In another article, "Multiple Personality 165 Years after Mary Reynolds" by George B. Greaves (1980), Greaves states, "...the alter selves in multiple personality first arise as dissociative defenses against trauma, under specific circumstances, followed by repression of the trauma. Following such dissociation(s), the individual is left to cope with his or her environment in an impaired way" (p. 583). A very lucrative and burgeoning industry built up around the illness. Treatment for it is lengthy and often involves long hospitalizations costing more than a million dollars sometimes (if the patient has good enough insurance).

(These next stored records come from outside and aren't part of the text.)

Lemma index_event_fail u w good bad :
  first_bad (event_urls u) good bad ->
  exists w', _index_event html_parser http u w = (SystemExit (error_of bad), w')
    /\ data_dir w' = data_dir w
    /\ pending w' = []
    /\ grew w w' (good ++ [bad]) (take (length good) (event_docs u)).
Proof.
  intros (more & Heq & Hgood & Hbad).
  unfold _index_event, with_writer.
  pose proof (set_data_grew (data_dir w) [] w) as G0.
  set (w0 := set_data (data_dir w) [] w) in *.
  assert (D0 : data_dir w0 = data_dir w) by done.
  assert (P0 : pending w0 = []) by done.
  clearbody w0.
  destruct good as [|g good]; simpl in Heq; injection Heq as <- Heq.
  - step (http_get_fail u w0 Hbad).
    eexists. split; [done|]. split; [simpl; congruence|]. split; [done|].
    pose proof (grew_trans _ _ _ _ _ _ _ G0
      (grew_trans _ _ _ _ _ _ _ Hg (set_data_grew (data_dir w1) [] w1))) as G.
    exact G.
  - inversion Hgood as [|? ? Hu Hsp]; subst.
    apply fmap_app_inv in Heq as (ids1 & ids' & -> & Heq & Hids).
    symmetry in Heq. apply fmap_cons_inv in Heq as (id & ids2 & -> & -> & ->).
    apply Forall_fmap in Hsp.
    step (http_get_ok u w0 Hu).
    step (add_document_run (_event_doc html_parser u (page u)) w1).
    rewrite Hids.
    destruct (for_speaker_ids_fail ids1 id ids2 w2 Hsp Hbad) as (w3 & E3 & Hd3 & Hg3).
    rewrite E3. eexists. split; [done|]. split; [simpl; congruence|]. split; [done|].
    pose proof (grew_trans _ _ _ _ _ _ _ G0 (grew_trans _ _ _ _ _ _ _ Hg
        (grew_trans _ _ _ _ _ _ _ Hg0 (grew_trans _ _ _ _ _ _ _ Hg3
          (set_data_grew (data_dir w3) [] w3))))) as G.
    rewrite !app_nil_r in G. simpl in G.
    unfold Indexer.event_docs. rewrite Hids. simpl.
    rewrite length_fmap, fmap_app, take_app_length'; [exact G|by rewrite length_fmap].
Qed.

Lemma outcome_skip todo w w1 r w' :
  stored w1 = stored w -> grew w w1 [] [] ->
  outcome todo w1 r w' -> outcome todo w r w'.
Proof.
  intros Hs Hg [(-> & Hok & Hst & Hg')|(dn & u & rest & good & bad & -> & Hok & Hb & -> & Hst & Hg')].
  - left. split_and!; [done|done|congruence|].
    exact (grew_trans _ _ _ _ _ _ _ Hg Hg').
  - right. exists dn, u, rest, good, bad. split_and!; [done|done|done|done|congruence|].
    exact (grew_trans _ _ _ _ _ _ _ Hg Hg').
Qed.

Lemma outcome_cons u todo w w1 r w' :
  all_ok (event_urls u) ->
  stored w1 = stored w ++ event_docs u ->
  grew w w1 (event_urls u) (event_docs u) ->
  outcome todo w1 r w' -> outcome (u :: todo) w r w'.
Proof.
  intros Hu Hs Hg [(-> & Hok & Hst & Hg')|(dn & v & rest & good & bad & -> & Hok & Hb & -> & Hst & Hg')].
  - left. split_and!; [done|by constructor| |].
    + rewrite Hst, Hs. simpl. by rewrite <- app_assoc.
    + exact (grew_trans _ _ _ _ _ _ _ Hg Hg').
  - right. exists (u :: dn), v, rest, good, bad.
    split_and!; [done|by constructor|done|done| |].
    + rewrite Hst, Hs. simpl. by rewrite <- app_assoc.
    + pose proof (grew_trans _ _ _ _ _ _ _ Hg Hg') as G.
      cbn [flat_map]. rewrite <- !app_assoc. exact G.
Qed.

Lemma limit_reached args i :
  max_reached args (i + 1) = true -> limit args i = Some 1%nat.
Proof.
  unfold max_reached, limit. destruct (max_events args) as [m|]; [|done].
  destruct (Z.eqb_spec m 0); [done|]. simpl. intros H. f_equal. lia.
Qed.

Lemma limit_not_reached {A} args i (x : A) (l : list A) :
  max_reached args (i + 1) = false ->
  take_opt (limit args i) (x :: l) = x :: take_opt (limit args (i + 1)) l.
Proof.
  unfold max_reached, limit. destruct (max_events args) as [m|]; [|done].
  destruct (Z.eqb_spec m 0); [done|]. simpl. intros H.
  replace (Z.to_nat (Z.max 1 (m - i))) with (S (Z.to_nat (Z.max 1 (m - (i + 1))))) by lia.
  done.
Qed.

Lemma limit_first {A} args i (x : A) (l : list A) :
  exists l', take_opt (limit args i) (x :: l) = x :: l'.
Proof.
  unfold limit. destruct (max_events args) as [m|]; [|by eexists].
  destruct (m =? 0); [by eexists|]. simpl.
  destruct (Z.to_nat (Z.max 1 (m - i))) eqn:E; [lia|]. by eexists.
Qed.

Ltac step_in H R :=
  let w := fresh "w" in
  let E := fresh "E" in
  let Hd := fresh "Hd" in
  let Hp := fresh "Hp" in
  let Hg := fresh "Hg" in
  destruct H as (w & E & Hd & Hp & Hg);
  unfold bind at 1 in R; rewrite E in R.

Lemma for_event_ids_outcome args existing_urls event_ids :
  forall indexed w r w',
    for_event_ids html_parser http args existing_urls event_ids indexed w = (r, w') ->
    outcome (take_opt (limit args indexed) (new_event_urls existing_urls event_ids))
      w r w'.
Proof.
  induction event_ids as [|event_id rest IH]; intros indexed w r w' R.
  - replace (take_opt _ _) with (@nil string) by (by destruct (limit args indexed) as [[|?]|]).
    injection R as <- <-.
    left. simpl. split_and!; [done|constructor|by rewrite app_nil_r|apply grew_refl].
  - simpl in R. unfold new_event_urls. rewrite fmap_cons, filter_cons.
    fold (new_event_urls existing_urls rest).
    destruct (decide (_event_url event_id ∈ existing_urls)) as [Hin|Hnew].
    + rewrite decide_False by (intros H; apply H, Hin).
      rewrite bool_decide_eq_true_2 in R by done.
      step_in (pbar_write_run ("event " +:+ event_id +:+ " exists, skipping") w) R.
      eapply outcome_skip; [| exact Hg | eapply IH, R]. unfold stored. by rewrite Hd.
    + rewrite decide_True by done. rewrite bool_decide_eq_false_2 in R by done.
      step_in (pbar_write_run ("adding event " +:+ event_id) w) R.
      assert (Hs0 : stored w0 = stored w) by (unfold stored; by rewrite Hd).
      eapply outcome_skip; [exact Hs0 | exact Hg |].
      destruct (all_ok_or_first_bad (event_urls (_event_url event_id)))
        as [Hok|(good & bad & Hbad)].
      * destruct (index_event_ok (_event_url event_id) w0 Hok) as (w1 & E1 & Hd1 & Hp1 & Hg1).
        unfold bind at 1 in R. rewrite E1 in R.
        assert (Hs1 : stored w1 = stored w0 ++ event_docs (_event_url event_id)).
        { unfold stored at 1. by rewrite Hd1. }
        destruct (max_reached args (indexed + 1)) eqn:Hmax.
        -- rewrite (limit_reached _ _ Hmax). simpl. rewrite take_0.
           eapply outcome_cons; [done..|].
           destruct (log_info_run ("max events reached (" +:+ max_events_str args
                                   +:+ "), stopping") w1) as (w2 & E2 & Hd2 & _ & Hg2).
           rewrite E2 in R. injection R as <- <-. left.
           split_and!; [done|constructor| |done].
           unfold stored. by rewrite Hd2, app_nil_r.
        -- rewrite (limit_not_reached _ _ _ _ Hmax).
           eapply outcome_cons; [done..|]. eapply IH, R.
      * destruct (index_event_fail (_event_url event_id) w0 good bad Hbad)
          as (w1 & E1 & Hd1 & Hp1 & Hg1).
        unfold bind at 1 in R. rewrite E1 in R. injection R as <- <-.
        destruct (limit_first args indexed (_event_url event_id)
                    (new_event_urls existing_urls rest)) as (l' & ->).
        right. exists [], (_event_url event_id), l', good, bad.
        split_and!; [done|constructor|done|done| |done].
        unfold stored. by rewrite Hd1, app_nil_r.
Qed.

Abbreviation index_html := (index_html http).
Abbreviation selected := (selected http).

(** Translating the newlines of the cached text does not change its
    truth value. *)
Lemma truthy_str_newlines (o : option string) :
  truthy_str (universal_newlines <$> o) = truthy_str o.
Proof.
  destruct o as [s|]; [|done]. simpl.
  destruct (universal_newlines s) eqn:E; [|by destruct s].
  by rewrite (universal_newlines_nil _ E).
Qed.

(** A run leaves the event ids of the index page to the next run: the
    cached page is the page the run worked on, up to its newlines. *)
Lemma index_ids_after (w w' : World) :
  cache_file w' = (if truthy_str (cache_file w) then cache_file w
                   else Some (page INDEX_URL)) ->
  _index_event_ids (index_html w') = _index_event_ids (index_html w).
Proof.
  intros Hc. unfold Indexer.index_html. rewrite Hc.
  destruct (truthy_str (cache_file w)) eqn:Ht; [by rewrite Ht|].
  destruct (truthy_str (Some (page INDEX_URL))); [|done].
  apply index_event_ids_newlines.
Qed.

Lemma get_index_html_run w :
  (truthy_str (cache_file w) = false /\ ok INDEX_URL = false
   /\ exists w', _get_index_html http w = (SystemExit (error_of INDEX_URL), w')
        /\ data_dir w' = data_dir w /\ pending w' = pending w
        /\ grew w w' [INDEX_URL] [])
  \/ (all_ok (index_requests w)
      /\ exists w', _get_index_html http w = (Return (index_html w), w')
           /\ data_dir w' = data_dir w /\ pending w' = pending w
           /\ loop_start w w').
Proof.
  unfold loop_start, _get_index_html, Indexer.index_html, index_requests.
  destruct (truthy_str (cache_file w)) eqn:Ht.
  - right. split; [constructor|]. exists w. rewrite app_nil_r.
    unfold bind, _cached. rewrite truthy_str_newlines, Ht.
    by destruct (cache_file w).
  - destruct (ok INDEX_URL) eqn:Hok.
    + right. split; [by repeat constructor|].
      unfold bind at 1. unfold _cached. rewrite truthy_str_newlines, Ht.
      step (http_get_ok INDEX_URL w Hok). unfold bind, _cache, ret.
      eexists. split; [done|]. destruct Hg as (Hr & Ha & Hc). simpl.
      unfold stored. simpl. rewrite app_nil_r in Ha. by rewrite Hd.
    + left. split_and!; [done..|].
      unfold bind at 1. unfold _cached. rewrite truthy_str_newlines, Ht.
      step (http_get_fail INDEX_URL w Hok). by exists w0.
Qed.

Lemma build_index_outcome args w r w' :
  _build_index html_parser http args w = (r, w') ->
  (truthy_str (cache_file w) = false /\ ok INDEX_URL = false
   /\ r = SystemExit (error_of INDEX_URL)
   /\ data_dir w' = data_dir w /\ grew w w' [INDEX_URL] [])
  \/ (all_ok (index_requests w)
      /\ exists w0, loop_start w w0 /\ outcome (selected args w) w0 r w').
Proof.
  unfold _build_index. intros R.
  destruct (get_index_html_run w)
    as [(Ht & Hok & w0 & E & Hd & Hp & Hg)|(Hok & w0 & E & Hd & Hp & Hs)].
  - left. unfold bind at 1 in R. rewrite E in R. injection R as <- <-. done.
  - right. split; [done|].
    unfold bind at 1 in R. rewrite E in R.
    unfold bind, _init_data, _read_data_urls in R.
    destruct Hs as (Hs & Hr & Ha & Hc).
    destruct (data_dir w0) as [docs|] eqn:Hdd.
    + exists w0. split; [done|].
      apply for_event_ids_outcome in R.
      unfold Indexer.selected, Indexer.new_events, snapshot. by rewrite <- Hs.
    + apply for_event_ids_outcome in R.
      assert (Hs' : stored (set_data (Some []) (pending w0) w0) = stored w).
      { rewrite <- Hs. unfold stored. simpl. by rewrite Hdd. }
      rewrite Hs' in R.
      eexists. split; [|unfold Indexer.selected, Indexer.new_events, snapshot; exact R].
      unfold loop_start. by rewrite Hs'.
Qed.

Lemma first_bad_not_all_ok urls good bad :
  first_bad urls good bad -> all_ok urls -> False.
Proof.
  intros (more & -> & _ & Hbad) Hok. apply Forall_app in Hok as [_ Hok].
  inversion Hok; congruence.
Qed.
Lemma missing_field_awards_witness :
  Active CRoi roiPreferences /\
  LacksField CRoi kathmanduListing roiPreferences /\
  Awards 15 0 (scoreRoi kathmanduListing roiPreferences).
Proof.
  assert (Active CRoi roiPreferences) as Hact.
  { exists 12. split; [reflexivity | lra]. }
  assert (LacksField CRoi kathmanduListing roiPreferences) as Hlack by reflexivity.
  split; [exact Hact | split; [exact Hlack|]].
  apply (missing_field_awards CRoi kathmanduListing roiPreferences Hact Hlack).
  intros [[=] _].
Defined.

(** C5, as stated, fails for the location criterion: the listing has no
    coordinates, the preferences have a coordinate pair and the text kath,
    and the fallback awards 25 points, not 0. *)
Lemma missing_coordinates_fallback_counterexample :
  Active CLocation kathPreferences /\
  LacksField CLocation kathmanduListing kathPreferences /\
  pointsAwarded (criterionStep CLocation kathmanduListing kathPreferences)
    initialState = 25 /\
  ~ Awards (criterionWeight CLocation) 0
      (criterionStep CLocation kathmanduListing kathPreferences).
Proof.
  assert (forall st, scoreLocation kathmanduListing kathPreferences st =
            award 25 (LocationFallbackMatched "kath"%string) 25 st) as Hstep.
  { intros st.
    rewrite (scoreLocation_without_coordinates
               kathmanduListing kathPreferences 27.7 85.3 st);
      [reflexivity | reflexivity | reflexivity | now left]. }
  split; [|split; [|split]].
  - left. split; discriminate.
  - split; [split; discriminate | now left].
  - unfold pointsAwarded. cbn [criterionStep]. rewrite Hstep. simpl. lra.
  - intros H. destruct (H initialState) as (Hs & _).
    cbn [criterionStep] in Hs. rewrite Hstep in Hs. simpl in Hs. lra.
Qed.
(** * Border support of the block editor: colour resolution and hydration

    Shallow embedding of [packages/block-editor/src/hooks/border.js].

    The JavaScript code works on untyped attribute records, so the model
    has a small universe of JavaScript values and every function is
    translated over it.  An operation that raises a [TypeError] in
    JavaScript (reading a property of [undefined] or [null], calling a
    method that the receiver does not have) returns [TypeError] in the
    [result] monad. *)

From Stdlib Require Import String Ascii List Bool Arith Lia DecimalString.
Import ListNotations.
Open Scope string_scope.

(** ** JavaScript values *)

Unset Elimination Schemes.

(** Objects are association lists: the order of the keys is observable
    ([Object.entries], the class names built by [classnames]).  Numbers
    and functions do not occur in border attributes and are left out. *)
Inductive value : Type :=
| Undefined
| Null
| Bool (b : bool)
| Str (s : string)
| Arr (xs : list value)
| Obj (fs : list (string * value)).

Set Elimination Schemes.

Definition fields := list (string * value).

(** Induction principle that reaches the values nested in arrays and
    objects. *)
Definition value_ind (P : value -> Prop)
  (HU : P Undefined) (HN : P Null)
  (HB : forall b, P (Bool b)) (HS : forall s, P (Str s))
  (HA : forall xs, Forall P xs -> P (Arr xs))
  (HO : forall fs, Forall (fun kv => P (snd kv)) fs -> P (Obj fs)) :
  forall v, P v :=
  fix F (v : value) : P v :=
    match v with
    | Undefined => HU
    | Null => HN
    | Bool b => HB b
    | Str s => HS s
    | Arr xs =>
        HA xs ((fix G (l : list value) : Forall P l :=
                  match l with
                  | [] => Forall_nil _
                  | x :: l' => Forall_cons x (F x) (G l')
                  end) xs)
    | Obj fs =>
        HO fs ((fix G (l : fields) : Forall (fun kv => P (snd kv)) l :=
                  match l with
                  | [] => Forall_nil _
                  | kv :: l' => Forall_cons kv (F (snd kv)) (G l')
                  end) fs)
    end.

(** ** Errors *)

Inductive result (A : Type) : Type :=
| Ok (a : A)
| TypeError.

Arguments Ok {A} a.
Arguments TypeError {A}.

Definition bind {A B} (m : result A) (k : A -> result B) : result B :=
  match m with
  | Ok a => k a
  | TypeError => TypeError
  end.

Notation "x <- m ;; k" := (bind m (fun x => k))
  (at level 61, m at next level, right associativity).

(** [forEach] over an array with a callback that may throw; the state is
    what the callback mutates. *)
Fixpoint forEach {S A} (f : S -> A -> result S) (l : list A) (s : S) : result S :=
  match l with
  | [] => Ok s
  | a :: l' => s' <- f s a ;; forEach f l' s'
  end.

(** ** Primitive operations *)

(** [if (v)], [!v], [!!v], [a || b]. *)
Definition truthy (v : value) : bool :=
  match v with
  | Undefined | Null => false
  | Bool b => b
  | Str s => negb (s =? "")
  | Arr _ | Obj _ => true
  end.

In an article titled "Multiple Personality Disorder: Witchcraft Survives in the Twentieth Century," August Piper Jr. blows a whistle, so to speak. He points out some troubling questions. For example, early reports discussed the presence of one or two alternate personalities, while recent reports talk about hundreds (even thousands) of "alters." The alters of early cases were ordinary human beings, but in recent cases alters include animals, demons, Mr. Spock, and Mutant Teenage Ninja Turtles. Some clinicians believe the increased number of cases is due to improved assessment and diagnosis, but Piper (1998) believes the symptoms are due to treatment-induced practices. Piper reasons that clinicians looking for multiple personalities are producing it through suggestive questioning ("Is there a side of you I haven't seen yet?"), prompting and hypnosis. Some practitioners, for example, hold "board meetings" under hypnosis, to which all the alters are invited to come and discuss the patient's problems.